Все более отходил Гоголь назад, к Пушкину, и звал с собой Белинского: «Оставьте этот мир обнаглевших... который обмер, для которого ни вы, ни я не рождены... Литератор существует для другого». Так писал он в черновике. В беловике эта фраза звучала несколько туманнее: «оставьте на время современные вопросы... желаю вам от всего сердца спокойствия душевного...» Гоголь ссылался па себя и на свой пример. Он признавал, что не его дело выступать на поле брани, его дело — созданье «живых образов». «Живые образы» были образы второго тома «Мертвых душ», под сень которых отступал Гоголь. Он именно отступал и честно сознавался в этом. «Поверьте мне, — писал он, — что и вы, и я виновны равномерно... И вы, и я перешли в излишество. Я, по крайней мере, сознаюсь в этом, но сознаетесь ли вы?» Белинский ничего не ответил на этот его вопрос. Прочитав письмо Гоголя, он с грустью сказал Анненкову: «он, должно быть, очень несчастлив в эту минуту».
Но и он сам не был счастлив. Болезнь и тоска по дому гнали его прочь из Европы. Он спешил. Причем спешил не к журнальной деятельности («я исписался, измочалился, выдохся, — признавался он Боткину, — памяти нет, в руке всегда готовые общие места и казенная манера писать обо всем...»), а в уют семьи, к дочери и жене. Все более он смягчался, все более отходил от гневного состояния, владевшего им до Зальцбрунна и в Зальцбрунне.
Но болезнь усилила раздражение и ожесточение, оп роптал и на судьбу и на обстоятельства (отношения его с новой редакцией «Современника» складывались негладко), на бога. С богом он, кажется, давно рассчитался, заявив как-то в отчаянии, что плюет в его «гнусную бороду». То, может быть, был порыв, но порыв жестокий: он уже отлучал от прогресса тех, кто думал не так, как он, кто держался за старые убеждения.
Это ожесточение он испытал и в Дрездене. Долго стоял он в Дрезденской галерее перед мадонной Рафаэля, но не нашел в ее взгляде ни благосклонности, ни милосердия. Еще более его раздражил Младенец. Он увидел в его презрительно сжатых губах жестокость и безразличие к нам, «ракалиям». С таким настроением он и приехал в Париж, в Мекку своих идей, но и там не нашел того, что ожидал. Он скучал, ему все время казалось, что ему показывают цветные иллюстрации к тому, что он читал когда-то в детстве.
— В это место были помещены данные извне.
(** ** The monad *)

Lemma bind_run {A B} (c : M (state O) A) (k : A → M (state O) B) σ :
  (c ≫= k) σ =
    match c σ with
    | (σ', Ok a) => k a σ'
    | (σ', Raise e) => (σ', Raise e)
    end.
Proof. done. Qed.

Lemma perform_run {A} (ev : outcome A → event O) oracle σ :
  perform ev oracle σ =
    ({| world := (oracle (world σ)).1;
        log := log σ ++ [ev (oracle (world σ)).2];
        self := self σ |}, (oracle (world σ)).2).
Proof. unfold perform. by destruct (oracle (world σ)). Qed.

(** The nested loops of [process_query] are one loop over all parts. *)
Lemma for_each_app {A B} (body : A → B → M (state O) B) l1 l2 acc σ :
  for_each body (l1 ++ l2) acc σ =
    (acc' ← for_each body l1 acc; for_each body l2 acc') σ.
Proof.
  revert acc σ. induction l1 as [|x l1 IH]; intros acc σ; simpl.
  - done.
  - rewrite !bind_run. destruct (body x acc σ) as [σ' [acc'|e]]; [|done].
    by rewrite IH.
Qed.

Lemma for_each_nested {A B C} (inner : A → list B)
    (body : B → C → M (state O) C) l acc σ :
  for_each (λ x acc, for_each body (inner x) acc) l acc σ =
    for_each body (x ← l; inner x) acc σ.
Proof.
  revert acc σ. induction l as [|x l IH]; intros acc σ; simpl; [done|].
  rewrite for_each_app, !bind_run.
  destruct (for_each body (inner x) acc σ) as [σ' [acc'|e]]; [|done].
  apply IH.
Qed.

Lemma new_events_extend {A} (c : M (state O) A) σ evs :
  log (c σ).1 = log σ ++ evs → new_events c σ = evs.
Proof. unfold new_events. intros ->. by rewrite drop_app_length. Qed.

Lemma tool_calls_app evs1 evs2 :
  tool_calls (evs1 ++ evs2) = tool_calls evs1 ++ tool_calls evs2.
Proof. apply omap_app. Qed.

Lemma generate_requests_app evs1 evs2 :
  generate_requests (evs1 ++ evs2)
    = generate_requests evs1 ++ generate_requests evs2.
Proof. apply omap_app. Qed.

(** ** One part of the original response *)

(** The tool call of lines 115-125, run: without a session the attribute
    error is caught at once; with a session the call is made and logged,
    and its outcome turned into text. *)
Lemma tool_response_text_run name args σ :
  tool_response_text name args σ =
    match session (self σ) with
    | Some s =>
        let out := session_call_tool O s name args (world σ) in
        ({| world := out.1;
            log := log σ ++ [EvCallTool s name args out.2];
            self := self σ |}, result_text out.2)
    | None =>
        (σ, Ok "Tool error: 'NoneType' object has no attribute 'call_tool'")
    end.
Proof.
  unfold tool_response_text, try_except, call_tool, result_text, caught.
  rewrite !bind_run. simpl. destruct (session (self σ)) as [s|]; [|done].
  rewrite perform_run.
  destruct (session_call_tool O s name args (world σ)) as [w [result|e]];
    simpl; [|by destruct (exn_is_Exception e)].
  unfold lift.
  destruct (is_list_or_dict O result);
    [destruct (json_dumps O result) as [text|e]
    |destruct (str O result) as [text|e]];
    simpl; try done; by destruct (exn_is_Exception e).
Qed.

(** The follow-up request, run. *)
Lemma follow_up_run tools query name args text final_text σ :
  (response ← generate_content tools (follow_up query name args text);
   mret (append_leading_text response final_text)) σ =
    let out := model_generate_content O tools
                 (follow_up query name args text) (world σ) in
    ({| world := out.1;
        log := log σ ++ [EvGenerate tools (follow_up query name args text) out.2];
        self := self σ |},
     match out.2 with
     | Ok response => Ok (append_leading_text response final_text)
     | Raise e => Raise e
     end).
Proof.
  unfold generate_content. rewrite bind_run, perform_run.
  by destruct (model_generate_content O tools _ (world σ)) as [w [response|e]].
Qed.

Lemma process_part_call_run tools query part fc final_text σ :
  genai.function_call part = Some fc →
  process_part tools (user_prompt_content query) part final_text σ =
    match tool_response_text (genai.fc_name fc)
            (default ∅ (genai.fc_args fc)) σ with
    | (σ1, Ok text) =>
        (response ← generate_content tools
                       (follow_up query (genai.fc_name fc)
                                  (default ∅ (genai.fc_args fc)) text);
         mret (append_leading_text response final_text)) σ1
    | (σ1, Raise e) => (σ1, Raise e)
    end.
Proof. intros Hfc. unfold process_part. by rewrite Hfc. Qed.

Lemma process_part_text_run tools query part final_text σ :
  genai.function_call part = None →
  process_part tools (user_prompt_content query) part final_text σ =
    (σ, Ok (final_text ++ [genai.text part])).
Proof. intros Hfc. unfold process_part. by rewrite Hfc. Qed.

(** Handling one part makes the tool call the part asks for, if the
    client has a session, and at most one request to the model; exactly
    one when the part asks for a call and no exception ends the handling
    before. *)
Lemma process_part_single_hop tools query part final_text σ :
  ∃ evs,
    log (process_part tools (user_prompt_content query) part final_text σ).1
      = log σ ++ evs
    ∧ self (process_part tools (user_prompt_content query) part final_text σ).1
      = self σ
    ∧ tool_calls evs = dispatched σ (option_list (requested_call part))
    ∧ length (generate_requests evs)
        ≤ length (option_list (requested_call part))
    ∧ (is_Ok (process_part tools (user_prompt_content query)
                part final_text σ).2 →
       length (generate_requests evs)
         = length (option_list (requested_call part))).
Proof.
  destruct (genai.function_call part) as [fc|] eqn:Hfc.
  - rewrite (process_part_call_run _ _ _ _ _ _ Hfc), tool_response_text_run.
    unfold requested_call, dispatched. rewrite Hfc. simpl.
    destruct (session (self σ)) as [s|]; simpl.
    + destruct (result_text _) as [text|e].
      * rewrite follow_up_run. simpl. rewrite <-app_assoc.
        eexists. split; [done|]. by split_and!.
      * simpl. eexists. split; [done|]. simpl. split_and!; [done..|lia|done].
    + rewrite follow_up_run. simpl. eexists. split; [done|]. by split_and!.
  - rewrite (process_part_text_run _ _ _ _ _ Hfc).
    unfold requested_call, dispatched. rewrite Hfc. simpl.
    exists []. rewrite app_nil_r. split_and!; try done. by destruct (session _).
Qed.

(** ** The loop over the parts, and the whole query *)

Lemma omap_cons_option_list {A B} (f : A → option B) x l :
  omap f (x :: l) = option_list (f x) ++ omap f l.
Proof. simpl. by destruct (f x). Qed.

Lemma dispatched_app σ calls1 calls2 :
  dispatched σ (calls1 ++ calls2) = dispatched σ calls1 ++ dispatched σ calls2.
Proof. unfold dispatched. by destruct (session (self σ)). Qed.

Lemma dispatched_same_self σ σ' calls :
  self σ' = self σ → dispatched σ' calls = dispatched σ calls.
Proof. unfold dispatched. by intros ->. Qed.

Lemma dispatched_prefix σ calls l :
  l `prefix_of` dispatched σ calls → l `prefix_of` calls.
Proof.
  unfold dispatched. destruct (session (self σ)); [done|].
  intros ->%prefix_nil_inv. apply prefix_nil.
Qed.

Lemma dispatched_length σ calls :
  length (dispatched σ calls) ≤ length calls.
Proof. unfold dispatched. destruct (session (self σ)); simpl; lia. Qed.

Lemma parts_loop_single_hop tools query parts final_text σ :
  ∃ evs,
    log (for_each (process_part tools (user_prompt_content query))
           parts final_text σ).1 = log σ ++ evs
    ∧ self (for_each (process_part tools (user_prompt_content query))
              parts final_text σ).1 = self σ
    ∧ tool_calls evs `prefix_of` dispatched σ (omap requested_call parts)
    ∧ length (generate_requests evs) ≤ length (omap requested_call parts)
    ∧ (is_Ok (for_each (process_part tools (user_prompt_content query))
                parts final_text σ).2 →
       tool_calls evs = dispatched σ (omap requested_call parts)
       ∧ length (generate_requests evs)
           = length (omap requested_call parts)).
Proof.
  revert final_text σ.
  induction parts as [|part parts IH]; intros final_text σ.
  - exists []. simpl. rewrite app_nil_r. split_and!; try done.
    + apply prefix_nil.
    + unfold dispatched. by destruct (session (self σ)).
  - rewrite omap_cons_option_list, dispatched_app, length_app.
    simpl for_each. rewrite bind_run.
    destruct (process_part_single_hop tools query part final_text σ)
      as (evs1 & Hlog1 & Hself1 & Hcalls1 & Hle1 & Heq1).
    destruct (process_part _ _ part final_text σ) as [σ1 [acc|e]];
      simpl in Hlog1, Hself1, Heq1.
    + destruct (IH acc σ1) as (evs2 & Hlog2 & Hself2 & Hcalls2 & Hle2 & Heq2).
      exists (evs1 ++ evs2).
      rewrite (dispatched_same_self _ _ _ Hself1) in Hcalls2, Heq2.
      rewrite tool_calls_app, generate_requests_app, length_app, Hcalls1.
      rewrite Hlog2, Hlog1, Hself2, Hself1, <-app_assoc, (Heq1 I).
      split_and!; [done|done|by apply prefix_app|lia|].
      intros [-> ->]%Heq2. done.
    + exists evs1. rewrite Hcalls1. simpl.
      split_and!; [done|done|by apply prefix_app_r|lia|done].
Qed.

(** [process_query], run: the declarations are read, the first request
    is made, and the parts of its response are handled in order. *)
Lemma process_query_run query σ :
  process_query query σ =
    match function_declarations (self σ) with
    | None =>
        (σ, Raise (AttributeError
               "'MCPClient' object has no attribute 'function_declarations'"))
    | Some tools =>
        let out := model_generate_content O tools
                     [user_prompt_content query] (world σ) in
        let σ1 := {| world := out.1;
                     log := log σ ++ [EvGenerate tools
                                        [user_prompt_content query] out.2];
                     self := self σ |} in
        match out.2 with
        | Raise e => (σ1, Raise e)
        | Ok response =>
            match for_each (process_part tools (user_prompt_content query))
                    (all_parts response) [] σ1 with
            | (σ2, Ok final_text) => (σ2, Ok (String.concat newline final_text))
            | (σ2, Raise e) => (σ2, Raise e)
            end
        end
    end.
Proof.
  unfold process_query, read_function_declarations, generate_content.
  rewrite !bind_run. simpl.
  destruct (function_declarations (self σ)) as [tools|]; [|done]. simpl.
  rewrite !bind_run, perform_run.
  destruct (model_generate_content O tools _ (world σ)) as [w [response|e]];
    [|done].
  simpl. rewrite bind_run, for_each_nested. done.
Qed.

(** ** C6 *)

(** C6: the events of [process_query] start with the request that carries
    the user's query; when that request is answered, what follows contains
    at most one further request to the model per function-call part of
    that original answer (exactly one per part when [process_query]
    returns), and the tool calls made are, in order, calls asked for by
    the parts of the original answer: a function call in the answer to a
    follow-up request is never sent to the session. *)
Theorem process_query_single_hop (query : string) (σ : state O) :
  new_events (process_query query) σ = []
  ∨ ∃ tools original rest,
      new_events (process_query query) σ
        = EvGenerate tools [user_prompt_content query] original :: rest
      ∧ match original with
        | Raise _ => rest = []
        | Ok response =>
            length (generate_requests rest)
              ≤ length (requested_calls response)
            ∧ tool_calls rest `prefix_of` requested_calls response
            ∧ (is_Ok (process_query query σ).2 →
               length (generate_requests rest)
                 = length (requested_calls response))
        end.
Proof.
  rewrite process_query_run.
  destruct (function_declarations (self σ)) as [tools|] eqn:Hdecls.
  - right. exists tools. simpl.
    destruct (model_generate_content O tools _ (world σ))
      as [w [response|e]] eqn:Hgen; simpl.
    + set (σ1 := {| world := w |}).
      destruct (parts_loop_single_hop tools query (all_parts response) [] σ1)
        as (rest & Hlog & _ & Hcalls & Hle & Heq).
      exists (Ok response), rest. split.
      * apply new_events_extend. rewrite process_query_run, Hdecls, Hgen.
        simpl. fold σ1.
        destruct (for_each _ (all_parts response) [] σ1) as [σ2 [texts|e]];
          simpl in *; by rewrite Hlog, <-app_assoc.
      * split_and!; [done|by eapply dispatched_prefix|].
        destruct (for_each _ (all_parts response) [] σ1) as [σ2 [texts|e]];
          [|done].
        intros _. by apply Heq.
    + exists (Raise e), []. split; [|done].
      apply new_events_extend. by rewrite process_query_run, Hdecls, Hgen.
  - left. apply new_events_extend.
    rewrite process_query_run, Hdecls. simpl. by rewrite app_nil_r.
Qed.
Мелочность интересов европейской публики (цивилизованной, образованной) поразила его. В России все как-то выглядело крупнее — само молчание русских газет и журналов отдавало каким-то грозным ожиданием, сами перебранки между Петербургом и Москвою показались ему отсюда чем-то более значительным. Оп скучал по России. Однажды, когда они гуляли с Анненковым по площади Согласия, где казнили Людовика XVI и Марию-Антуанетту, он присел на камни и вспомнил казнь Остапа. Призрак Гоголя и гоголевских образов носился перед ним.